Why Agriculture Is Neglected

If agriculture is so foundational, why do so many governments underinvest in it? The answer lies less in economic ignorance than in political economy. Rural populations are dispersed, often poorly organized, and politically weaker than urban constituencies who can riot when bread prices rise.

This urban bias, documented memorably by Robert Bates in his work on African agricultural policy, produces predictable distortions. Governments suppress food prices to placate cities, overvalue exchange rates that hurt agricultural exporters, and tax farmers through marketing boards that pay below world prices. The result is systematic extraction from rural areas to subsidize urban consumption and industrial favorites.

Donor priorities have often reinforced this pattern. Agricultural aid as a share of development assistance fell from roughly 20 percent in the 1980s to under 5 percent by the mid-2000s, recovering only modestly since. Glamorous infrastructure projects and digital initiatives attract attention; soil fertility programs and extension services do not.

Institutional weaknesses compound these biases. Insecure land tenure discourages farmers from investing in their plots. Underfunded research systems fail to develop locally appropriate seeds. Poor rural roads make inputs expensive and outputs cheap. Each gap individually seems minor; together they trap millions of farmers in low-productivity equilibria.

Takeaway

Underinvestment in agriculture is rarely an accident of bad analysis. It reflects who holds political voice and who does not.

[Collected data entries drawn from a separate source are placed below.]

(** C7: in the Scored phase the replay handler sets the timer to 0, both
    guesses to the empty string and the result to absent, and calls the
    play-again callback of the orchestrator; the round is back in
    AwaitingPlayback. *)
Theorem handlePlayAgain_resets (w : World) :
  phase w = Scored ->
  exists w',
    exec handlePlayAgain w = Some w'
    /\ timer (game w') = 0
    /\ titleGuess (game w') = ""
    /\ artistGuess (game w') = ""
    /\ result (game w') = None
    /\ isGuessing (game w') = false
    /\ hasStartedPlaying (game w') = false
    /\ player w' = player w
    /\ calls w' = calls w ++ [onPlayAgain]
    /\ phase w' = AwaitingPlayback
    /\ (truthy (error (player w)) = false -> isInitialized (player w) = true ->
        offered w PlayAgain = true).
Proof.
  intros [r Hr]%phase_Scored. eexists. split; [reflexivity |]. cbn.
  repeat split; [by rewrite andb_false_r |].
  intros He Hi. unfold offered. by rewrite He, Hi, Hr.
Qed.

(** C8 (amended): in the Guessing phase the page does not offer the
    pause-and-guess control.  Its handler has no guard of its own: run in
    that phase it calls [togglePlayback] on the playback engine all the
    same, and leaves the guessing flag, the timer, the guesses, the result
    and the calls made as they were. *)
Theorem handlePauseAndGuess_while_guessing (w : World) :
  phase w = Guessing ->
  offered w PauseAndGuess = false
  /\ (forall p, togglePlayback (player w) = Some p ->
        exec handlePauseAndGuess w = Some {| game := game w; player := p; calls := calls w |})
  /\ (togglePlayback (player w) = None -> exec handlePauseAndGuess w = None).
Proof.
  intros [Hresult Hguessing]%phase_Guessing. split; [| split].
  - unfold offered. rewrite Hresult, Hguessing.
    by destruct (truthy (error (player w))), (isInitialized (player w)).
  - intros p Hp. unfold GamePlayer.handlePauseAndGuess, exec, bind, await.
    rewrite Hp. cbn. destruct w as [g pl cs]; cbn in *.
    destruct g; cbn in *. by subst.
  - intros Hp. unfold GamePlayer.handlePauseAndGuess, exec, bind, await. by rewrite Hp.
Qed.

(** C10: for a track with several artists, scoring and the history entry
    go by the first artist only: the artist similarity is taken against
    the first artist's name, the score is that of any track with the same
    name and the same first artist, and [artistName] in the entry handed
    to the history is the first artist's name. *)
Theorem first_artist_only (track : SpotifyTrack) (artist0 artist1 : SpotifyArtist)
    (rest : list SpotifyArtist) (now : Z) (w : World) :
  artists track = artist0 :: artist1 :: rest ->
  let artistSimilarity := calculateSimilarity (artistGuess (game w)) (artist_name artist0) in
  let titleSimilarity := calculateSimilarity (titleGuess (game w)) (track_name track) in
  exists r e w',
    calculateScore track (game w) = Some r
    /\ score r = scoreOf (averageSimilarity titleSimilarity artistSimilarity)
                        (timeBonus (timer (game w)))
    /\ isCorrect r = gt titleSimilarity (lit 0.8) && gt artistSimilarity (lit 0.8)
    /\ (forall track' others,
          track_name track' = track_name track -> artists track' = artist0 :: others ->
          calculateScore track' (game w) = Some r)
    /\ exec (handleSubmitGuess track now (game w)) w = Some w'
    /\ result (game w') = Some r
    /\ calls w' = calls w ++ [onGameComplete (score r); addGameResult e]
    /\ artistName e = artist_name artist0
    /\ result_score e = score r.
Proof.
  intros Hartists ars ts.
  pose proof (calculateScore_unfold calculateSimilarity _ _ _ (game w) Hartists) as Hscore.
  do 3 eexists. split; [exact Hscore |].
  split; [done |]. split; [done |]. split.
  { intros track' others Hname Hothers.
    rewrite (calculateScore_unfold calculateSimilarity _ _ _ (game w) Hothers).
    by rewrite Hname. }
  unfold GamePlayer.handleSubmitGuess, exec, bind.
  rewrite Hscore, Hartists. cbn.
  split; [reflexivity |]. split; [done |].
  split; [by rewrite <- app_assoc |]. done.
Qed.

End Round.

(** ** The orchestrator *)

Section Orchestrator.

Import Number App.

Variable SpotifyUser : Type.
Variable validateTrack : SpotifyTrack -> bool.

Abbreviation AppState := (AppState SpotifyUser).
Abbreviation validTracksOf := (validTracksOf validateTrack).
Abbreviation handlePlaylistSelect := (handlePlaylistSelect validateTrack).
Abbreviation handlePlayAgain := (handlePlayAgain validateTrack).
Abbreviation serve := (serve validateTrack).
Abbreviation session := (session validateTrack).

Implicit Types (st : AppState) (api : string -> option TracksResponse)
  (playlist : SpotifyPlaylist) (response : TracksResponse).
(** * Study planner: a shallow embedding of [study_planner.py]

    The scheduling core of the planner ([normalize_weights],
    [distribute_time], [split_into_sessions], [build_schedule]) and the
    memory loader ([load_memory]) are embedded as Rocq functions.

    - Python [int] is [Z]; Python [float] and numpy [float64] are IEEE-754
      binary64 values, taken from the Standard Library's [spec_float] with
      its correctly rounded operations at precision 53.
    - A [dict] is an association list in insertion order (the round-robin
      walk of [distribute_time] depends on that order).
    - A call either returns, raises, or exhausts the iteration budget of a
      [while] loop: the two loops of the program are not structurally
      recursive and one of them can run forever. *)

From Stdlib Require Import ZArith List String Ascii Bool Lia.
From Stdlib Require Import Floats.SpecFloat.
Import ListNotations.

Open Scope Z_scope.

(** ** Outcomes of a call *)

(** The exception classes the embedded code can meet.  All of them derive
    from Python's [Exception]. *)
Inductive exn : Type :=
| ValueError
| OverflowError
| ZeroDivisionError
| KeyError
| OSError
| IndexError
| UnicodeDecodeError
| JSONDecodeError.

Inductive outcome (A : Type) : Type :=
| Returned (a : A)
| Raised (e : exn)
| OutOfFuel.

Arguments Returned {A} a.
Arguments Raised {A} e.
Arguments OutOfFuel {A}.

Definition bind {A B : Type} (c : outcome A) (k : A -> outcome B) : outcome B :=
  match c with
  | Returned a => k a
  | Raised e => Raised e
  | OutOfFuel => OutOfFuel
  end.

Notation "x <- c ;; k" := (bind c (fun x => k))
  (at level 61, c at next level, right associativity).

(** [mapM f l] evaluates a comprehension [[f(x) for x in l]] left to right
    and stops at the first exception. *)
Fixpoint mapM {A B : Type} (f : A -> outcome B) (l : list A) : outcome (list B) :=
  match l with
  | [] => Returned []
  | x :: xs => y <- f x ;; ys <- mapM f xs ;; Returned (y :: ys)
  end.

(** ** [while] loops with an iteration budget *)

Section While.
Context {St : Type}.
Variable cond : St -> bool.
Variable body : St -> outcome St.

(** [while fuel s] runs [while cond(s): s = body(s)] for at most [fuel]
    iterations.  The guard is tested before an iteration is spent, so a
    loop whose guard is false at entry returns with no fuel at all. *)
Fixpoint while (fuel : nat) (s : St) : outcome St :=
  match fuel with
  | O => if cond s then OutOfFuel else Returned s
  | S fuel' => if cond s then bind (body s) (while fuel') else Returned s
  end.
End While.

(** ** Python floats *)

Module PyFloat.
Definition prec : Z := 53.
Definition emax : Z := 1024.

Definition float := spec_float.

Definition mul : float -> float -> float := SFmul prec emax.
Definition div : float -> float -> float := SFdiv prec emax.
Definition add : float -> float -> float := SFadd prec emax.

(** [x == 0] on floats: true for both zeros, false for NaN. *)
Definition eq_zero (x : float) : bool := SFeqb x (S754_zero false).

(** The nearest float to an integer, ties to even.  Integers beyond the
    largest float round to an infinity here. *)
Definition of_Z (z : Z) : float := binary_normalize prec emax z 0 false.

(** Conversion of an [int] operand in mixed arithmetic ([int * float]):
    Python raises [OverflowError] when the integer is too large. *)
Definition of_int (z : Z) : outcome float :=
  match of_Z z with
  | S754_infinity _ => Raised OverflowError
  | f => Returned f
  end.

(** The integer part of [m * 2^e]. *)
Definition magnitude (m : positive) (e : Z) : Z :=
  match e with
  | Z0 => Zpos m
  | Zpos p => Zpos m * 2 ^ Zpos p
  | Zneg p => Zpos m / 2 ^ Zpos p
  end.

(** [int(x)]: truncation toward zero; [ValueError] on NaN and
    [OverflowError] on an infinity. *)
Definition to_int (x : float) : outcome Z :=
  match x with
  | S754_zero _ => Returned 0
  | S754_nan => Raised ValueError
  | S754_infinity _ => Raised OverflowError
  | S754_finite s m e =>
      Returned (if s then - magnitude m e else magnitude m e)
  end.

(** A float that is not below zero: sign bit clear, or a zero, or NaN
    (which no conversion to [int] survives). *)
Definition nonneg (x : float) : bool :=
  match x with
  | S754_finite true _ _ => false
  | S754_infinity true => false
  | _ => true
  end.
End PyFloat.

(** ** Dictionaries *)

Section Dict.
Variable V : Type.

Definition dict := list (string * V).

Definition keys (d : dict) : list string := map fst d.
Definition values (d : dict) : list V := map snd d.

What Successful Transformations Required

The Asian agricultural revolutions of the 1960s through 1990s offer the clearest modern template. They were not the product of any single intervention but of three reinforcing elements: technology, infrastructure, and incentives. Remove any leg and the stool collapses.

Technology came through public investment in research. The International Rice Research Institute and CIMMYT developed high-yielding varieties, but their impact depended on national systems—India's ICAR, China's agricultural academies—that adapted them to local conditions. Genetic gains meant little without complementary fertilizer, irrigation, and pest management knowledge delivered through extension services.

Infrastructure made the technology economical. Irrigation networks turned single-crop land into double or triple-crop land. Rural electrification powered pumps. Roads connected farmers to input dealers and grain buyers. Without these public goods, even superior seeds would have sat unused in subsistence systems.

Incentives sealed the deal. Successful countries reformed land tenure to give cultivators secure rights, established price support systems that made investment profitable, and built credit institutions reaching small farmers. China's household responsibility system, Taiwan's land reform, and South Korea's Saemaul Undong program differed in detail but shared a logic: align private rewards with the productivity gains the country needed.

Takeaway

Agricultural revolutions are never just about better seeds. They require the patient coordination of research, public goods, and institutional reform.

Agricultural transformation is unglamorous, slow, and politically thankless. It requires decades of sustained public investment in research, infrastructure, and rural institutions—precisely the kind of commitment that political cycles discourage.

Yet the historical record is unambiguous. No country has industrialized successfully while its farms remained stagnant. The sectors are not substitutes but complements, and treating agriculture as a backwater to be escaped tends to produce neither escape nor prosperity.

For development practitioners, the lesson is to resist the appeal of leapfrogging narratives. The countries that have most successfully transformed their economies did so by walking, methodically, through the agricultural foundation that fancier strategies prefer to ignore.